Various muscles have moved, and a behavior has happened. Perhaps it is a good act: you've empathically touched the arm of a suffering person. Perhaps it is a foul act: you've pulled a trigger, targeting an innocent person. Perhaps it is a good act: you've pulled a trigger, drawing fire to save others. Perhaps it is a foul act: you've touched the arm of someone, starting a chain of libidinal events that betray a loved one. Acts that, as emphasized, are definable only by context.
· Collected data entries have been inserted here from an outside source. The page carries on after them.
Definition initial : state :=
  mkState (mkFilters "" "" "" "" "" "" "100") [] None false None None [] false None "" "" "" false None [] [].

(** *** Setters *)

Definition set_filter (f : filters) (s : state) : state :=
  mkState f (approvals s) (listError s) (listBusy s) (selectedId s) (detailApproval s) (detailDecisions s) (detailBusy s)
    (detailError s) (memberId s) (memberRole s) (note s) (decisionBusy s) (decisionError s) (inflight s) (log s).
Definition set_list (rows : list value) (err : option string) (busy : bool) (s : state) : state :=
  mkState (filter s) rows err busy (selectedId s) (detailApproval s) (detailDecisions s) (detailBusy s)
    (detailError s) (memberId s) (memberRole s) (note s) (decisionBusy s) (decisionError s) (inflight s) (log s).
Definition set_selected (id : string) (s : state) : state :=
  mkState (filter s) (approvals s) (listError s) (listBusy s) (Some id) (detailApproval s) (detailDecisions s) (detailBusy s)
    (detailError s) (memberId s) (memberRole s) (note s) (decisionBusy s) (decisionError s) (inflight s) (log s).
Definition set_detail (a : option (obj value)) (ds : list value) (busy : bool) (err : option string) (s : state) : state :=
  mkState (filter s) (approvals s) (listError s) (listBusy s) (selectedId s) a ds busy
    err (memberId s) (memberRole s) (note s) (decisionBusy s) (decisionError s) (inflight s) (log s).
Definition set_form (member role n : string) (s : state) : state :=
  mkState (filter s) (approvals s) (listError s) (listBusy s) (selectedId s) (detailApproval s) (detailDecisions s) (detailBusy s)
    (detailError s) member role n (decisionBusy s) (decisionError s) (inflight s) (log s).
Definition set_decision (busy : bool) (err : option string) (s : state) : state :=
  mkState (filter s) (approvals s) (listError s) (listBusy s) (selectedId s) (detailApproval s) (detailDecisions s) (detailBusy s)
    (detailError s) (memberId s) (memberRole s) (note s) busy err (inflight s) (log s).
Definition set_inflight (l : list pending) (s : state) : state :=
  mkState (filter s) (approvals s) (listError s) (listBusy s) (selectedId s) (detailApproval s) (detailDecisions s) (detailBusy s)
    (detailError s) (memberId s) (memberRole s) (note s) (decisionBusy s) (decisionError s) l (log s).
Definition add_log (a : asked) (s : state) : state :=
  mkState (filter s) (approvals s) (listError s) (listBusy s) (selectedId s) (detailApproval s) (detailDecisions s) (detailBusy s)
    (detailError s) (memberId s) (memberRole s) (note s) (decisionBusy s) (decisionError s) (inflight s) (log s ++ [a]).

(** A request is sent, and is then under way. *)
Definition send (a : asked) (p : pending) (s : state) : state := set_inflight (inflight s ++ [p]) (add_log a s).

(** ** The list *)

(** [Number.parseInt(s, 10)] of a trimmed text. *)
Definition parse_int (s : string) : number :=
  let '(sg, t) := match s with String "-" t => (-1, t) | String "+" t => (1, t) | _ => (1, s) end in
  let '(m, n, _) := digits 0 0 t in
  if (n =? 0)%nat then NaN else if sg <? 0 then neg (of_decimal m 0) else of_decimal m 0.

Definition parseLimit (raw : string) (fallback : number) : number :=
  let n := parse_int (trim raw) in
  if negb (is_finite n) || leb n (int 0) then fallback else math_min n (int 500).

Definition list_query (f : filters) : ApprovalsListQuery :=
  mkApprovalsQuery (trim (statusFilter f)) (trim (teamIdFilter f)) (trim (traceIdFilter f)) (trim (jobIdFilter f)) (trim (toolNameFilter f))
    (PString <$> trimmed_some (Some (runIdFilter f))) (Some (parseLimit (limitFilter f) (int 100))).

(** [String(new Error(res.error || fallback))]. *)
Definition refusal (fallback : string) (res : obj value) : string :=
  "Error: " ++s match prop "error" res with VString e => str_or e fallback | _ => fallback end.

(** [finally] of [submitDecision]. *)
Definition decided (s : state) : state := set_decision false (decisionError s) s.

Section queue.
Context (baseUrl : string).
(** A scan of well-formed entries: as many calls as the counts sum to
    return the expansion of the entries and leave the reader at the end
    of the map with nothing buffered. *)
Lemma ReadRows_scan kind (m : Map) s r0 :
  keyless_wf dec m = true ->
  exists r1,
    ReadRows dec (Z.to_nat (sum_counts dec m))
      (mkReader (mkIter kind (entry_step <$> m)) s r0 0)
    = (emitted <$> expand dec m, mkReader (mkIter kind []) s r1 0).
Proof.
  revert r0. induction m as [|e m IH]; intros r0 Hwf.
  - exists r0. done.
  - cbn [keyless_wf forallb] in Hwf.
    apply andb_true_iff in Hwf as [He Hm].
    destruct (entry_wf_inv e He) as [Hdec Hn].
    destruct (IH (entry_row dec e) Hm) as [r1 IH'].
    exists r1.
    pose proof (sum_counts_nonneg m Hm) as Hs.
    set (c := Z.to_nat (entry_count dec e - 1)).
    assert (Hc : entry_count dec e - 1 = Z.of_nat c) by lia.
    cbn [sum_counts foldr]. fold (sum_counts dec m).
    replace (Z.to_nat (entry_count dec e + sum_counts dec m))
      with (S (c + Z.to_nat (sum_counts dec m)))%nat by lia.
    cbn [ReadRows fmap list_fmap]. unfold entry_step at 1.
    rewrite (ReadRow_entry kind e.1 e.2 _ s r0 _ _ Hdec Hn), Hc.
    rewrite ReadRows_app, ReadRows_drain by lia.
    cbn [fst snd]. rewrite IH'. cbn [fst snd].
    unfold expand. cbn [mbind list_bind]. fold (expand dec m).
    rewrite fmap_app.
    replace (Z.to_nat (entry_count dec e)) with (S c) by lia.
    cbn [replicate fmap list_fmap]. rewrite fmap_replicate. done.
Qed.

(** At the end of the map, with nothing buffered, a call signals the end
    of the sequence. *)
Lemma ReadRow_end kind s r0 :
  ReadRow dec (mkReader (mkIter kind []) s r0 0)
  = (mkReader (mkIter kind []) s r0 0, (None, Some io_EOF)).
Proof. done. Qed.

Lemma length_expand (m : Map) :
  keyless_wf dec m = true ->
  Z.of_nat (length (expand dec m)) = sum_counts dec m.
Proof.
  induction m as [|e m IH]; [done|].
  intros H. cbn [keyless_wf forallb] in H.
  apply andb_true_iff in H as [He Hm].
  destruct (entry_wf_inv e He) as [_ Hn].
  unfold expand. cbn [mbind list_bind]. fold (expand dec m).
  rewrite length_app, length_replicate, Nat2Z.inj_add, IH by done.
  unfold sum_counts. cbn [foldr]. lia.
Qed.

End ReaderFacts.

(** ** The order of emission *)

Section EmissionOrder.

Variable dec : Tuple -> Tuple -> option Row * Z * option error.

Lemma Sorted_replicate_app (k : Tuple) (c : nat) (l : list Tuple) :
  Sorted key_le l -> HdRel key_le k l ->
  Sorted key_le (replicate c k ++ l).
Proof.
  intros Hl Hk. induction c as [|c IH]; [done|].
  simpl. constructor; [done|].
  destruct c; simpl; [done|]. constructor. apply key_le_refl.
Qed.

Lemma expand_cons (e : Tuple * Tuple) (m : Map) :
  expand dec (e :: m)
  = replicate (Z.to_nat (entry_count dec e)) (e.1, entry_row dec e)
    ++ expand dec m.
Proof. done. Qed.

Lemma expand_keys_head (e : Tuple * Tuple) (m : Map) :
  entry_wf dec e = true ->
  exists l, (expand dec (e :: m)).*1 = e.1 :: l.
Proof.
  intros He. destruct (entry_wf_inv dec e He) as [_ Hn].
  rewrite expand_cons, fmap_app, fmap_replicate.
  replace (Z.to_nat (entry_count dec e))
    with (S (Z.to_nat (entry_count dec e - 1))) by lia.
  simpl. eauto.
Qed.

(** The keys under the emitted rows never decrease. *)
Lemma Sorted_expand (m : Map) :
  Map_sorted m = true -> keyless_wf dec m = true ->
  Sorted key_le (expand dec m).*1.
Proof.
  induction m as [|e m IH]; intros Hs Hwf; [constructor|].
  cbn [keyless_wf forallb] in Hwf. apply andb_true_iff in Hwf as [He Hm].
  rewrite expand_cons, fmap_app, fmap_replicate. cbn [fst].
  destruct m as [|e' m'].
  - apply Sorted_replicate_app; constructor.
  - cbn [Map_sorted] in Hs. apply andb_true_iff in Hs as [Hlt Hs].
    apply Sorted_replicate_app; [by apply IH|].
    cbn [keyless_wf forallb] in Hm. apply andb_true_iff in Hm as [He' _].
    destruct (expand_keys_head e' m' He') as [l ->].
    constructor. by apply key_ltb_leb.
Qed.

End EmissionOrder.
If you had to boil this book down to a single phrase, it would be “It's complicated.” Nothing seems to cause anything; instead, everything just modulates something else. Scientists keep saying, “We used to think X, but now we realize that . . .” Fixing one thing often messes up ten more, as the law of unintended consequences reigns. On any big, important issue, it seems like 51 percent of the scientific studies conclude one thing, and 49 percent conclude the opposite. And so on. Eventually, it can seem hopeless that you can actually fix something, can make things better. But we have no choice but to try. And if you are reading this, you are probably ideally suited to do so. You've amply proven you have intellectual tenacity. You probably also have running water, a home, adequate calories, and low odds of festering with a bad parasitic disease. You probably don't have to worry about Ebola virus, warlords, or being invisible in your world. And you've been educated. In other words, you're one of the lucky humans. So try.